Larguée dans la course au titre et à la Champions League, la Juventus souffre cette saison. Mais, plus que sportive, la crise turinoise est identitaire.

Dans le football s’opposent deux visions du jeu. D’un côté, il y a ceux qui insistent avant tout sur la construction, la manière et le jeu, soit la fameuse bataille du milieu de terrain. De l’autre, il y a ceux qui pensent que l’essentiel est de se montrer décisif dans les derniers mètres de chaque surface de réparation, et que le reste suivra. L’idée de génie de la Juve était de réconcilier ces deux principes, que tous ou presque opposent bêtement, en mettant la construction au service des meilleurs techniciens de surface. C’était la belle époque de l’axiome Buffon-Trézéguet, avec une équipe chargée tout entière de protéger le premier et de servir le second. La construction en devenait alors la plus simple possible, mais aussi la plus pure, d’autant qu’historiquement, la Juventus avait le bon goût d’embaucher, afin de contrôler la circulation, le plus intelligent des six et le plus brillant des dix.

Aujourd’hui, Buffon est convalescent, Trézéguet bronze à Alicante, Melo joue six et la Juve avec deux ailiers. Enfin non, même pas. La Juve joue avec un seul ailier, Miroslav Krasic, car de l’autre côté, c’est Claudio Marchisio qui dépanne. Son entraîneur, Gigi Del Neri, tient dur comme fer à son 442 modulable en 424 les jours de beau temps, quitte à forcer les joueurs à s’adapter à son système plutôt que l’inverse. Si Pepe, Martinez ou Marchisio ont ainsi été tour à tour essayés au poste de milieu gauche, jamais n’a été aligné un milieu à trois composé de Melo, Aquilani et Marchisio. Jamais n’a de toute façon été aligné un milieu capable de prendre le jeu à son compte. Pire encore, jamais la Juve n’a pu régner en maîtresse des surfaces. Il est bien joli, avec sa dégaine de stoner et son air à admirer le Big Lebowski, mais jamais Storari ne sera Buffon, qui ne sera plus jamais lui-même. Matri, lui, est encore plus agréable à l’oeil de ces jeunes dames, mais avant qu’il ne devienne un tueur à gages, des tubes de laque vont couler sur ses tempes. Arrivé lui aussi au mercato, ce vieux beau de Luca Toni fait tout ce qu’il peut, sa capacité de fixation/conservation rendant encore quelques services, mais s’il savait marquer des buts à la pelle, il serait hollandais et s’appellerait Ruud Van Niistelrooy. Et ne parlons même pas de Iaquinta, quand Amauri a au moins eu la décence d’aller se faire voir chez les Parmesans. Faible dans les surfaces, (donc) perdue dans la construction, la Juve n’a plus de ligne directrice sur le gazon. Pire, elle semble tout autant paumée dans les couloirs de sa direction.

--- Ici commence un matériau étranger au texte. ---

Lemma count_if_lt f g l i t : (forall u, u ∈ l -> f u = true -> g u = true) -> l !! i = Some t ->
  f t = false -> g t = true -> count_if f l + 1 <= count_if g l.
Proof.
  intros H Hi Hf Hg. revert i Hi. induction l as [|x l IH]; intros [|i] Hi; simplify_eq/=; rewrite !count_if_cons.
  - rewrite Hf, Hg. pose proof (count_if_le f g l ltac:(intros u Hu; apply H; by right)). lia.
  - specialize (IH ltac:(intros u Hu; apply H; by right) i Hi). pose proof (H x ltac:(by left)) as Hx.
    destruct (f x), (g x); try lia; by specialize (Hx eq_refl).
Qed.

Section ExecTheorems.
Context (config : SchedulerConfig) (write_state : bool) (entries : list ScheduledJob).

Abbreviation reached := (reachable config write_state entries).

Lemma init_none f : (forall s, f (mkTask s Submitted "") = false) ->
  count_if f (tasks (init_exec config entries)) = 0.
Proof.
  intros Hf. apply count_if_none. intros t Ht. simpl in Ht.
  apply list_elem_of_fmap in Ht as (s & -> & _). apply Hf.
Qed.

Lemma reached_bounded st : reached st -> bounded config st.
Proof.
  induction 1 as [|st st' _ IH Hs]; [|by eapply step_bounded].
  split; [rewrite init_none by done; unfold max_threads, cap; lia|]. intros pool. rewrite init_none by done.
  pose proof (pool_cap_pos config pool). lia.
Qed.

(** The worker caps hold in every interleaving: at no point of an
    execution do more tasks of a pool hold its semaphore than it has workers (at
    least one), nor are more tasks on threads than the two pools have together. *)
Theorem workers_bounded (st : exec) : reached st ->
  count_if (fun u => holding u && in_pool RATE_POOL_GENERAL u) (tasks st) <= Z.max 1 (general_workers config) /\
  count_if (fun u => holding u && in_pool RATE_POOL_FINS u) (tasks st) <= Z.max 1 (fins_workers config) /\
  count_if active (tasks st) <= Z.max 1 (general_workers config) + Z.max 1 (fins_workers config).
Proof.
  intros H. destruct (reached_bounded st H) as [Ha Hp]. split; [apply Hp|split; [apply Hp|apply Ha]].
Qed.

(** Claim C39.  An execution neither deadlocks nor goes on for ever: while a task has
    not ended some step is possible, and every execution has at most four steps
    per queue entry. *)
Theorem execution_ends (st : exec) : reached st ->
  (all_ended st = false -> exists st', step config write_state st st') /\
  (forall st', step config write_state st st' -> measure st = S (measure st')) /\
  (measure st <= 4 * length entries)%nat.
Proof.
  intros H. split; [apply can_step|]. split; [apply step_measure|].
  induction H as [|st st' _ IH Hs]; [|apply step_measure in Hs; lia].
  unfold measure. simpl. unfold submission_order. rewrite map_app, sum_list_with_app.
  assert (Hm : forall l, sum_list_with todo (map (fun s => mkTask s Submitted "") l) = (4 * length l)%nat).
  { induction l as [|s l IH]; simpl; [done|]. rewrite IH. lia. }
  rewrite !Hm. clear Hm. induction entries as [|s l IH]; simpl; [lia|]. rewrite !filter_cons.
  assert (Hne : RATE_POOL_GENERAL <> RATE_POOL_FINS) by done.
  repeat case_decide; simpl; try lia. congruence.
Qed.

Lemma reached_inv st : reached st -> run_inv write_state (submission_order entries) st.
Proof.
  induction 1 as [|st st' _ IH Hs]; [|by eapply step_run_inv]. split; simpl.
  - apply Forall2_fmap_r, Forall_Forall2_diag, Forall_true. intros s. by split.
  - exists []. split; [|constructor]. induction (submission_order entries) as [|s l IH]; [done|].
    simpl. by rewrite filter_cons_False.
  - by destruct write_state.
Qed.

(** The two pools share out the entries. *)
Lemma submission_order_perm : Forall (fun s => sj_pool s = RATE_POOL_GENERAL \/ sj_pool s = RATE_POOL_FINS) entries ->
  submission_order entries ≡ₚ entries.
Proof.
  unfold submission_order. induction 1 as [|s l [E|E] _ IH]; [done|..]; rewrite !filter_cons.
  - rewrite decide_True, decide_False by (done || rewrite E; done). simpl. by rewrite IH.
  - rewrite decide_False, decide_True by (done || rewrite E; done). rewrite <- Permutation_middle. by rewrite IH.
Qed.

(** Claim C33.  Every queued job is dispatched once and reported once: when all tasks
    have ended without an exception, the rows are, up to order, one per queue
    entry, each for a job attempted exactly once more than before and otherwise
    the one queued; the state file holds the same rows, and no row has a key that
    names a token, a secret or an authorization. *)
Theorem rows_once (st : exec) : reached st -> all_ended st = true -> raised_of st = [] ->
  Forall (fun s => sj_pool s = RATE_POOL_GENERAL \/ sj_pool s = RATE_POOL_FINS) entries ->
  exists done_tasks, Forall2 row_of done_tasks (executed_rows st) /\
    (exists order, order ≡ₚ entries /\ Forall2 (fun s t => queue_index (t_sched t) = queue_index s /\
       core (sj_job (t_sched t)) = core (start_attempt (sj_job s)) /\
       attempt (sj_job (t_sched t)) = attempt (sj_job s) + 1) order done_tasks) /\
    state_lines st = (if write_state then executed_rows st else []) /\
    Forall (fun row => Forall (fun p => safe_key p.1 = true) row) (executed_rows st).
Proof.
  intros Hr Hend Hno Hpools. destruct (reached_inv st Hr) as [Ht (l & Hl & Hrows) Hlines].
  assert (Hfin : forall t, t ∈ tasks st -> finished t = true).
  { intros t Hin. unfold all_ended in Hend. rewrite forallb_forall in Hend.
    specialize (Hend t (proj1 (list_elem_of_In _ _) Hin)). unfold ended, finished in *.
    destruct (t_phase t) eqn:E; try done. exfalso.
    assert (He : e ∈ raised_of st) by (apply list_elem_of_omap; exists t; by rewrite E).
    rewrite Hno in He. by apply elem_of_nil in He. }
  rewrite filter_all in Hl by (by apply Forall_forall).
  exists l. split; [done|]. split; [|split; [done|]].
  - symmetry in Hl. destruct (Forall2_perm_r _ _ _ _ Ht Hl) as (order & Ho & HF).
    exists order. split; [rewrite Ho; by apply submission_order_perm|].
    assert (Hf : Forall (fun t => finished t = true) l).
    { apply Forall_forall. intros t Hin. apply Hfin. by rewrite Hl. }
    clear -HF Hf. induction HF as [|s t order l [E1 E2 E3] _ IH]; [constructor|].
    inversion_clear Hf as [|? ? Hft Hf']. constructor; [|by apply IH].
    assert (Hs : started t = true) by (unfold started, finished in *; by destruct (t_phase t)).
    rewrite Hs in E3. split_and!; [done..|]. by apply (f_equal attempt) in E3.
  - clear -Hrows. induction Hrows as [|t row l rows (f & code & ->) _ IH]; constructor; [|done].
    apply Forall_forall. intros p Hp. unfold executed_row in Hp. by apply list_elem_of_filter in Hp as [? _].
Qed.
(** Each pool is paced by its own limiter: an execution reserves one slot
    per dispatched task, in the limiter of the task's pool; if the pool has a
    rate, each of its slots is the previous one plus the interval or later,
    whatever the other pool does. *)
Theorem pools_paced (st : exec) : reached st ->
  let mg := rl_min (new_limiter (rpm_to_min_interval (Some (general_rpm config)))) in
  let mf := rl_min (new_limiter (rpm_to_min_interval (Some (fins_rpm config)))) in
  (SFleb mg fzero = false -> spaced mg (slots_general st)) /\
  (SFleb mf fzero = false -> spaced mf (slots_fins st)) /\
  Z.of_nat (length (slots_general st)) = count_if (fun t => paced t && general_task t) (tasks st) /\
  Z.of_nat (length (slots_fins st)) = count_if (fun t => paced t && negb (general_task t)) (tasks st).
Proof.
  intros H mg mf. enough (paces mg mf st) as [(Hg1 & Hg2 & Hg3) (Hf1 & Hf2 & Hf3)].
  { split_and!; try done.
    - intros Hm. rewrite <- Hg1. apply (Hg2 Hm).
    - intros Hm. rewrite <- Hf1. apply (Hf2 Hm). }
  induction H as [|st st' _ IH Hs]; [|by eapply step_paces]. subst mg mf.
  unfold paces. rewrite !init_none by done. done.
Qed.
Definition page_records (p : raw_page) : list json :=
  match body_json (pg_body p) with Ok data => records data [] | Err _ => [] end.

Definition tokens_of (pages : list raw_page) : list string := omap pg_out pages.

Lemma judge_Ok r resp : judge r = Ok resp -> r = Ok resp /\ response_ok resp = true.
Proof.
  unfold judge. intros H. apply bind_Ok in H as (x & Hx & H). apply on_error_Ok in Hx as ->.
  destruct (_ || _); [done|]. destruct (response_ok x) eqn:E; [|done]. by injection H as <-.
Qed.

Lemma request_Ok path params st st' resp : request path params st = (st', Ok resp) -> replied path params resp.
Proof.
  intros H. apply retry_loop_Ok in H as (u & H). unfold call in H.
  destruct (http_get _ _ _ (world (wait_turn u))) as [w r] eqn:E. injection H as _ Hj.
  apply judge_Ok in Hj as [-> Hok]. by exists (world (wait_turn u)), w.
Qed.

Lemma paginate_chain fuel path base : forall pagination rows pages seen st st' rows' pages',
  paginate fuel path base pagination rows pages seen st = (st', Ok (rows', pages')) ->
  exists new, pages' = pages ++ new /\ rows' = rows ++ concat (map page_records new) /\ linked pagination new /\
    Forall (authentic path base) new /\ NoDup (tokens_of new) /\ (forall s, s ∈ tokens_of new -> s ∉ seen).
Proof.
  induction fuel as [|fuel IH]; intros pagination rows pages seen st st' rows' pages' H; [done|]. cbn [paginate] in H.
  apply run_bind_Ok in H as (st1 & resp & Hreq & H). apply request_Ok in Hreq.
  apply run_bind_Ok in H as (st2 & data & Hdata & H). injection Hdata as <- Hdata.
  set (p := mkPage path (page_params base pagination) (hr_url resp) (hr_status resp) (hr_body resp) pagination (continuation data)) in H.
  assert (authentic path base p) as Hp by (split_and!; [done|done|]; exists resp, data; by split_and!).
  assert (page_records p = records data []) as Hr by (unfold page_records; simpl; by rewrite Hdata).
  destruct (continuation data) as [token|] eqn:Ec.
  - destruct (token ∈? seen) eqn:Es; [done|]. bools. apply IH in H as (new & -> & -> & Hl & Hf & Hn & Hs). exists (p :: new). split_and!.
    + by rewrite <- app_assoc.
    + simpl. by rewrite Hr, app_assoc.
    + by split.
    + by constructor.
    + change (tokens_of (p :: new)) with (token :: tokens_of new). constructor; [|done]. intros Hin. apply (Hs _ Hin). set_solver.
    + change (tokens_of (p :: new)) with (token :: tokens_of new). set_solver.
  - injection H as _ <- <-. exists [p]. split_and!; [done|simpl; by rewrite Hr, app_nil_r|by split|by constructor|constructor|].
    intros s Hs. by apply elem_of_nil in Hs.
Qed.

(** Claim C21. The evidence of a fetch is one complete chain of responses.  Whatever the
    server, the clock and the faults do, when a fetch returns, every page is a verbatim
    response with a status of success to the request it names, the first was asked for with the
    caller's parameters and each other with the token of the page before it, only the last carries no token, no
    token occurs twice, and the rows are those of the pages in order. *)
Theorem fetch_chain fuel path params dataset_id st st' r :
  fetch_paginated_evidence fuel path params dataset_id st = (st', Ok r) ->
  linked None (fr_pages r) /\ Forall (authentic path (normalize_params params)) (fr_pages r) /\
  NoDup (tokens_of (fr_pages r)) /\ mapR py_dict (concat (map page_records (fr_pages r))) = Ok (fr_rows r).
Proof.
  unfold fetch_paginated_evidence. intros H. apply run_bind_Ok in H as (st1 & [rows pages] & Hp & H).
  apply run_bind_Ok in H as (st2 & dicts & Hd & H). injection Hd as <- Hd. cbn [fst snd] in *.
  apply paginate_chain in Hp as (new & -> & -> & Hl & Hf & Hn & _). cbn [app] in *.
  injection H as _ H. unfold new_fetch_result in H. apply bind_Ok in H as (_ & _ & H). injection H as <-. by split_and!.
Qed.

(** ** A fetch ends *)

Lemma body_json_halts body : halts (body_json body).
Proof. unfold body_json. destruct (utf8_decode body); [apply json_loads_halts|done]. Qed.

Lemma request_halts path params st : (forall w, halts (http_get (BASE +:+ path) headers params w).2) ->
  halts (request path params st).2.
Proof.
  intros Hget. apply retry_loop_halts; [lia|]. intros s. unfold call.
  specialize (Hget (world (wait_turn s))). destruct (http_get _ _ _ _) as [w [resp|e]]; cbn [snd].
  - unfold judge. cbn [on_error mbind result_bind]. by repeat case_match.
  - unfold judge, on_error. by case_bool_decide.
Qed.

(** The tokens the server may send are among [tokens]. *)
Definition sends_only (path : string) (tokens : list string) : Prop := forall params resp data token,
  replied path params resp -> body_json (hr_body resp) = Ok data -> continuation data = Some token -> token ∈ tokens.

Lemma paginate_halts path base tokens : sends_only path tokens ->
  (forall params w, halts (http_get (BASE +:+ path) headers params w).2) ->
  forall fuel pagination rows pages seen st, NoDup seen -> seen ⊆ tokens -> (length tokens - length seen < fuel)%nat ->
    halts (paginate fuel path base pagination rows pages seen st).2.
Proof.
  intros Hsend Hget. induction fuel as [|fuel IH]; intros pagination rows pages seen st Hn Hs Hf; [lia|]. cbn [paginate].
  apply run_bind_halts; [by apply request_halts|]. intros st1 resp Er%request_Ok.
  apply run_bind_halts; [apply body_json_halts|]. intros st2 data Ed. injection Ed as _ Ed.
  destruct (continuation data) as [token|] eqn:Ec; [|done].
  destruct (token ∈? seen) eqn:Es; [done|]. bools.
  assert (token ∈ tokens) as Ht by (by eapply Hsend).
  assert (NoDup (seen ++ [token])) as Hn' by (apply NoDup_app; split_and!; [done| |apply NoDup_singleton]; set_solver).
  assert (seen ++ [token] ⊆ tokens) as Hs' by set_solver.
  assert (length (seen ++ [token]) <= length tokens)%nat as Hlen.
  { apply submseteq_length, NoDup_submseteq; [done|]. intros x Hx. by apply Hs'. }
  rewrite length_app in Hlen. simpl in Hlen.
  apply IH; [done|done|]. rewrite length_app. simpl. lia.
Qed.

Lemma mapR_halts {A B} (f : A -> result B) l : (forall x, halts (f x)) -> halts (mapR f l).
Proof.
  intros Hf. induction l as [|x l IH]; [done|]. simpl. specialize (Hf x). destruct (f x); [|done]. simpl. by destruct (mapR f l).
Qed.

Lemma py_pair_halts j : halts (py_pair j).
Proof. unfold py_pair. by repeat case_match. Qed.

Lemma py_dict_halts j : halts (py_dict j).
Proof.
  unfold py_dict. destruct (py_iter j) as [items|e] eqn:E.
  - pose proof (mapR_halts py_pair items py_pair_halts) as H. destruct j; try done; simpl in *; by destruct (mapR _ _).
  - destruct j; try done; simpl in *; by injection E as <-.
Qed.

(** A fetch from a server with finitely many tokens ends, also when the server repeats them,
    whatever faults there are. *)
Lemma fetch_ends fuel path params dataset_id tokens st : sends_only path tokens ->
  (forall params w, halts (http_get (BASE +:+ path) headers params w).2) -> (length tokens < fuel)%nat ->
  halts (fetch_paginated_evidence fuel path params dataset_id st).2.
Proof.
  intros Hsend Hget Hfuel. unfold fetch_paginated_evidence. apply run_bind_halts.
  - eapply paginate_halts; [done|done|constructor|set_solver|simpl; lia].
  - intros st1 found _. apply run_bind_halts; [by apply mapR_halts, py_dict_halts|]. intros st2 rows _.
    simpl. unfold new_fetch_result. by destruct (negb _).
Qed.

(** ** A fetch survives faults *)

(** The faults the world has left before it answers a request. *)
Variable faults : W -> nat.

(** Pauses and readings of the clock bring no faults, and there are never more in a row than
    retries. *)
Record steady : Prop := mkSteady {
  steady_clock : forall w, (faults (clock w).1 <= faults w)%nat;
  steady_sleep : forall d w, (faults (sleep d w) <= faults w)%nat;
  steady_bound : forall w, Z.of_nat (faults w) <= retries;
}.

(** A request is answered with the body, unless a fault that may pass uses one up. *)
Definition answers (path : string) (params : list (string * json)) (body : string) : Prop := forall w,
  match judge (http_get (BASE +:+ path) headers params w).2 with
  | Ok resp => hr_body resp = body
  | Err e => is_transient e = true /\ (faults (http_get (BASE +:+ path) headers params w).1 < faults w)%nat
  end.

(** A site of pages: bodies with what they say, each linked to the next by its token. *)
Fixpoint site (path : string) (base : list (string * json)) (pagination : option string) (chain : list (string * json)) : Prop :=
  match chain with
  | [] => False
  | (body, data) :: rest =>
      answers path (page_params base pagination) body /\ body_json body = Ok data /\
      match continuation data with
      | Some token => site path base (Some token) rest
      | None => rest = []
      end
  end.

Definition site_tokens (chain : list (string * json)) : list string := omap (fun p => continuation p.2) chain.

Lemma wait_turn_faults st : steady -> (faults (world (wait_turn st)) <= faults (world st))%nat.
Proof.
  intros [Hc Hs _]. unfold wait_turn. specialize (Hc (world st)). destruct (clock (world st)) as [w now].
  destruct (acquire (limiter st) now) as [wait l]. simpl in *. destruct (SFltb fzero wait); [|done]. etrans; [apply Hs|done].
Qed.

Lemma call_answered path params body st t r : steady -> answers path params body -> call path params st = (t, r) ->
  match r with
  | Ok resp => hr_body resp = body
  | Err e => is_transient e = true /\ (faults (world t) < faults (world st))%nat
  end.
Proof.
  intros Hst Ha H. unfold call in H. specialize (Ha (world (wait_turn st))). pose proof (wait_turn_faults st Hst) as Hf.
  destruct (http_get _ _ _ _) as [w r0] eqn:E. injection H as <- <-. cbn [snd fst] in Ha. destruct (judge r0) as [resp|e]; [done|].
  simpl. destruct Ha as [He Hlt]. split; [done|]. lia.
Qed.

Lemma failed_faults path params body k n s u : steady -> answers path params body ->
  failed_attempts (call path params) default_base_delay default_max_delay is_transient pause None k n s u ->
  (faults (world u) + n <= faults (world s))%nat.
Proof.
  intros Hst Ha H. induction H as [|k n s u e delay t Hf He Hb _ IH]; [lia|].
  apply (call_answered _ _ body) in Hf as [_ Hf]; [|done|done]. pose proof (steady_sleep Hst delay (world u)) as Hs.
  unfold pause in IH. simpl in IH. lia.
Qed.

Lemma request_answered path params body st : steady -> retries <= 1024 -> answers path params body ->
  exists st' resp, request path params st = (st', Ok resp) /\ hr_body resp = body.
Proof.
  intros Hst Hr Ha. destruct (request path params st) as [st' r] eqn:E. apply with_retry_spec in E as (n & u & Hf & Hu & Hn & Hl).
  - pose proof (failed_faults _ _ _ _ _ _ _ Hst Ha Hf) as Hc. pose proof (call_answered _ _ _ _ _ _ Hst Ha Hu) as Hr'.
    destruct r as [resp|e]; [by exists st', resp|]. destruct Hr' as [He Hlt]. specialize (Hl e eq_refl He).
    pose proof (steady_bound Hst (world st)). lia.
  - intros k Hk. rewrite default_backoff by lia. done.
Qed.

Après le Calciopoli, la Juve était censée reconstruire. Aujourd’hui, on a l’impression que les travaux ont été confiés à une bande d’abrutis qui empilent des briques sur une zone inondable. Ciro Ferrara avait été choisi pour jouer avec un dix, Diego, puis viré pour manque de résultats. Après l’intérim Zaccheroni et sa défense à trois, Del Neri a été embauché pour jouer avec deux ailiers et aller chercher la LDC. Résultat : strictement le même que Ferrara. Alors stagner pour stagner, pourquoi pas, mais pourquoi alors ne pas le faire avec un ancien de la maison ? Au moins la Juve aurait pu trouver là un semblant de tenue…

Car aujourd’hui, plus que les mauvais résultats, ce qui est inquiétant, c’est bien de voir la Juve se chercher une marche à suivre, mais aussi des excuses. Sont ainsi invoqués le manque de réussite, la blessure de Quagliarella, le temps qui passe et la faute à pas de bol… Certes, ce bas-monde est peuplé de circonstances atténuantes et l’écroulement de la Vieille Dame coïncide effectivement avec la blessure de Quagliarella (ce qui est troublant, et surtout très préoccupant, car si la Juve dépendait autant que ça de lui, elle va encore plus mal qu’on ne saurait l’écrire), mais de là à se vautrer de la sorte, il y a une limite que la Vieille Dame ne pensait jamais franchir. Car contrairement à ce que beaucoup croient, son credo n’a jamais été le résultat en lui-même, mais l’effort effectué pour l’obtenir. Ce qui explique effectivement qu’elle l’ait souvent emporté, avec une pelletée de buts dans les arrêts de jeu. Le Style Juve : faire les choses à fond, même les plus sales, puis les assumer. Demandez-donc à Moggi…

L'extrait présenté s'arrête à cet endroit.